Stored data

****************

(** * Telegraf: the execd shim's output path and the Librato sink

    A shallow embedding of two parts of the agent:

    - [Shim]: [Shim.Run], [watchForShutdown], [hasQuit] and
      [writeProcessedMetrics] of package [shim];
    - [Librato]: [Connect], [Write], [writeBatch], [buildGauges],
      [verifyValue] and [setValue] of package [librato];
    - [Smart]: the string and list helpers [contains], [difference],
      [excludedDev], [distinguishNVMeDevices], [parseInt] and
      [parseRawValue] of package [smart].

    Go code is effectful; every function that touches the outside (a
    channel, a stream, a logger, an HTTP client, the disposition of a tracked
    metric) is written here as a state transformer over an explicit world,
    and records the calls it makes on its collaborators so that statements
    such as "calls Accept on that metric" can be read off the world. *)

From Stdlib Require Import ZArith SpecFloat Ascii.
From stdpp Require Import base list strings gmap.
From Equations Require Import Equations.

(** ** Go values shared by both packages *)

(** The dynamic types a field value ([interface{}]) can have.  The metric
    model only produces the first five; [VOther] stands for any other
    dynamic type that an implementation of the [telegraf.Metric] interface
    could hand out, so that the [default] arms of the type switches remain
    reachable. *)
Inductive FieldValue :=
| VInt    (d : Z)            (* int64 *)
| VUint   (d : Z)            (* uint64 *)
| VFloat  (d : spec_float)   (* float64 *)
| VBool   (d : bool)
| VString (d : string)
| VOther  (gotype : string).

(** [error] values.  [Errorf format args] is [fmt.Errorf(format, args...)]
    kept unformatted: the verbs are not expanded, the operands are kept in
    order, and an operand of a [%w] verb is the wrapped error. *)
Inductive error :=
| ErrNew (msg : string)
| Errorf (format : string) (args : list operand)
with operand :=
| OStr (s : string)
| OInt (n : Z)
| OVal (v : FieldValue)
| OErr (e : error).

(** [(T, error)] results. *)
Inductive result (A : Type) :=
| Ok  (a : A)
| Err (e : error).
Arguments Ok {A} a.
Arguments Err {A} e.

Definition is_err {A} (r : result A) : bool :=
  match r with Ok _ => false | Err _ => true end.

Module telegraf.

(** [telegraf.Metric] as seen through its getters.  [Time] is the instant in
    nanoseconds since the Unix epoch.  [Fields] lists the entries of the map
    returned by [m.Fields()] in the order in which a [range] over that map
    visits them: Go leaves this order unspecified, so every permutation of
    the entries is a possible value of this list. *)
Record Metric := {
  Name   : string;
  Tags   : list (string * string);
  Fields : list (string * FieldValue);
  Time   : Z
}.

(** [time.Time.Unix]: whole seconds since the epoch, rounded down. *)
Definition Unix (t : Z) : Z := (t `div` 1000000000)%Z.

End telegraf.

(** ** Package shim *)

Module Shim.
Import telegraf.

(** The three dispositions of a tracked metric. *)
Inductive Disposition := Accept | Reject | Drop.

(** [io.Writer] driven through [fmt.Fprint]: a write moves the stream to a
    new state and may fail.  The byte count that [Fprint] also returns is
    discarded by the caller. *)
Class Writer (W : Type) := Fprint : W → string → W * option error.

(** The line-protocol serializer ([influx.Serializer], configured with its
    defaults).  Its code is not part of this development; the loop only needs
    its two entry points. *)
Class Serializer := {
  Init      : option error;
  Serialize : Metric → result string
}.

****************

> Exercise goal
The records above need to be written out once more, exactly.

> Response to the exercise
(** * Telegraf: the execd shim's output path and the Librato sink

    A shallow embedding of two parts of the agent:

    - [Shim]: [Shim.Run], [watchForShutdown], [hasQuit] and
      [writeProcessedMetrics] of package [shim];
    - [Librato]: [Connect], [Write], [writeBatch], [buildGauges],
      [verifyValue] and [setValue] of package [librato];
    - [Smart]: the string and list helpers [contains], [difference],
      [excludedDev], [distinguishNVMeDevices], [parseInt] and
      [parseRawValue] of package [smart].

    Go code is effectful; every function that touches the outside (a
    channel, a stream, a logger, an HTTP client, the disposition of a tracked
    metric) is written here as a state transformer over an explicit world,
    and records the calls it makes on its collaborators so that statements
    such as "calls Accept on that metric" can be read off the world. *)

From Stdlib Require Import ZArith SpecFloat Ascii.
From stdpp Require Import base list strings gmap.
From Equations Require Import Equations.

(** ** Go values shared by both packages *)

(** The dynamic types a field value ([interface{}]) can have.  The metric
    model only produces the first five; [VOther] stands for any other
    dynamic type that an implementation of the [telegraf.Metric] interface
    could hand out, so that the [default] arms of the type switches remain
    reachable. *)
Inductive FieldValue :=
| VInt    (d : Z)            (* int64 *)
| VUint   (d : Z)            (* uint64 *)
| VFloat  (d : spec_float)   (* float64 *)
| VBool   (d : bool)
| VString (d : string)
| VOther  (gotype : string).

(** [error] values.  [Errorf format args] is [fmt.Errorf(format, args...)]
    kept unformatted: the verbs are not expanded, the operands are kept in
    order, and an operand of a [%w] verb is the wrapped error. *)
Inductive error :=
| ErrNew (msg : string)
| Errorf (format : string) (args : list operand)
with operand :=
| OStr (s : string)
| OInt (n : Z)
| OVal (v : FieldValue)
| OErr (e : error).

(** [(T, error)] results. *)
Inductive result (A : Type) :=
| Ok  (a : A)
| Err (e : error).
Arguments Ok {A} a.
Arguments Err {A} e.

Definition is_err {A} (r : result A) : bool :=
  match r with Ok _ => false | Err _ => true end.

Module telegraf.

(** [telegraf.Metric] as seen through its getters.  [Time] is the instant in
    nanoseconds since the Unix epoch.  [Fields] lists the entries of the map
    returned by [m.Fields()] in the order in which a [range] over that map
    visits them: Go leaves this order unspecified, so every permutation of
    the entries is a possible value of this list. *)
Record Metric := {
  Name   : string;
  Tags   : list (string * string);
  Fields : list (string * FieldValue);
  Time   : Z
}.

(** [time.Time.Unix]: whole seconds since the epoch, rounded down. *)
Definition Unix (t : Z) : Z := (t `div` 1000000000)%Z.

End telegraf.

(** ** Package shim *)

Module Shim.
Import telegraf.

(** The three dispositions of a tracked metric. *)
Inductive Disposition := Accept | Reject | Drop.

(** [io.Writer] driven through [fmt.Fprint]: a write moves the stream to a
    new state and may fail.  The byte count that [Fprint] also returns is
    discarded by the caller. *)
Class Writer (W : Type) := Fprint : W → string → W * option error.

(** The line-protocol serializer ([influx.Serializer], configured with its
    defaults).  Its code is not part of this development; the loop only needs
    its two entry points. *)
Class Serializer := {
  Init      : option error;
  Serialize : Metric → result string
}.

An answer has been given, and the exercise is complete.